Search code examples
amazon-web-servicescassandranosqlamazon-dynamodbdatabase-performance

Why multi-column key (composite in Cassandra's concept) is not supported in DynamoDB


I recently transitioned from Cassandra to DynamoDB, and found a difference between the two (pretty significant to me at least). The terms are a bit different, so for simplicity I will just call them partition key and clustering key.

In Cassandra we have this concept called composite key - the partition key can be a multi-column value, as well as the clustering key. However, it looks like there's no such concept in DynamoDB. The AWS document mentions composite, but it just means a primary key can be formed by <partition_key, clustering_key>:

Partition key and sort key – Referred to as a composite primary key, this type of key is composed of two attributes. The first attribute is the partition key, and the second attribute is the sort key.
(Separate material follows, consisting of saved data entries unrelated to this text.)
(** X21: a response in which no medicine is available passes the
    validation as soon as every entry has a name, and is stored like any
    other: the pharmacy becomes a responder of the open request, with a
    total, a discount and a final price of zero. *)
Theorem empty_handed_response h now u body d :
  body_availableMedicines body <> [] ->
  Forall (fun m => medicineName m <> ""%string /\ available m = false)
         (body_availableMedicines body) ->
  role u = Role.pharmacy ->
  status d = Status.open ->
  ~ In (_id u) (responders d) ->
  validatePharmacyResponse
    (Some (map as_offered (body_availableMedicines body))) = next /\
  exists d' r,
    saved (MedicineRequestController.respondToRequest h now u body (Some d))
    = Some d' /\
    MedicineRequest.find_response (_id u) d' = Some r /\
    totalPrice r = 0%float /\ discount r = 0%float /\
    finalPrice r = 0%float /\ isActive r = true.
Proof.
  intros Hne Hall Hrole Hs Hnew. split.
  - apply validatePharmacyResponse_next_iff. eexists.
    split; [reflexivity|]. split.
    + destruct (body_availableMedicines body); [contradiction|discriminate].
    + apply Forall_map. eapply Forall_impl; [|exact Hall].
      intros m [Hn Ha]. split.
      * exists (medicineName m). now split.
      * exists false. simpl. split; [now rewrite Ha|discriminate].
  - assert (Hsum : MedicineRequestController.sum_prices
                     (body_availableMedicines body) = 0%float).
    { apply sum_prices_none_available. apply forallb_forall.
      intros m Hm. rewrite Forall_forall in Hall.
      destruct (Hall m Hm) as [_ Ha]. now rewrite Ha. }
    unfold MedicineRequestController.respondToRequest.
    rewrite Hrole, Hs. simpl.
    unfold MedicineRequest.addResponse.
    pose proof Hnew as Hnone. apply find_response_none in Hnone.
    rewrite Hnone. cbv zeta. cbn [saved].
    eexists. exists (MedicineRequest.recompute (pushed_response now u body)).
    split; [reflexivity|].
    split.
    + unfold MedicineRequest.find_response, MedicineRequest.save.
      rewrite pre_save_responses. simpl responses. rewrite map_app.
      simpl map.
      apply find_response_last.
      * now rewrite map_pharmacy_recompute.
      * now rewrite recompute_pharmacy.
    + unfold MedicineRequest.recompute, pushed_response. cbv zeta.
      rewrite Hsum. repeat split.
Qed.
I used the multi-column value (which is composite in Cassandra's sense) as keys a lot in the past so I was kind of shocked when I realized it's not supported in DynamoDB. I know it's always an option to do concatenation like this post. My questions are:

  1. Is having a multi-column value as the partition key an anti-pattern? Is this also true for clustering key?
  2. Would a multi-column key cause performance degradation?
  3. If there's no performance degradation, then what are other tradeoffs behind these two implementations?

Solution

  • If you look at how Cassandra implements composite partition keys, you'll see it simply serializes the multiple partition-key columns into a single key stored in the sstable (I wrote once a detailed explanation on this, in https://docs.scylladb.com/architecture/sstable/sstable2/sstable-data-file/ - for the open-source Scylla project which reimplements both Cassandra and DynamoDB).

    DynamoDB chose not to do this serialization for you, and ask you to do it yourself (this what you call concatenation). I don't think there was any particular reason why they chose to do this - I think it just simplifies the API.

    The only downside I can think of with not having composite keys is that you are not able to index parts of the composite key. In Cassandra, if (a,b) is a composite partition key, you can add a materialized view whose partition key is just just a (with b part of the clustering key). In DynamoDB you can't do that with a GSI (DynamoDB's parallel of Cassandra's materialized views).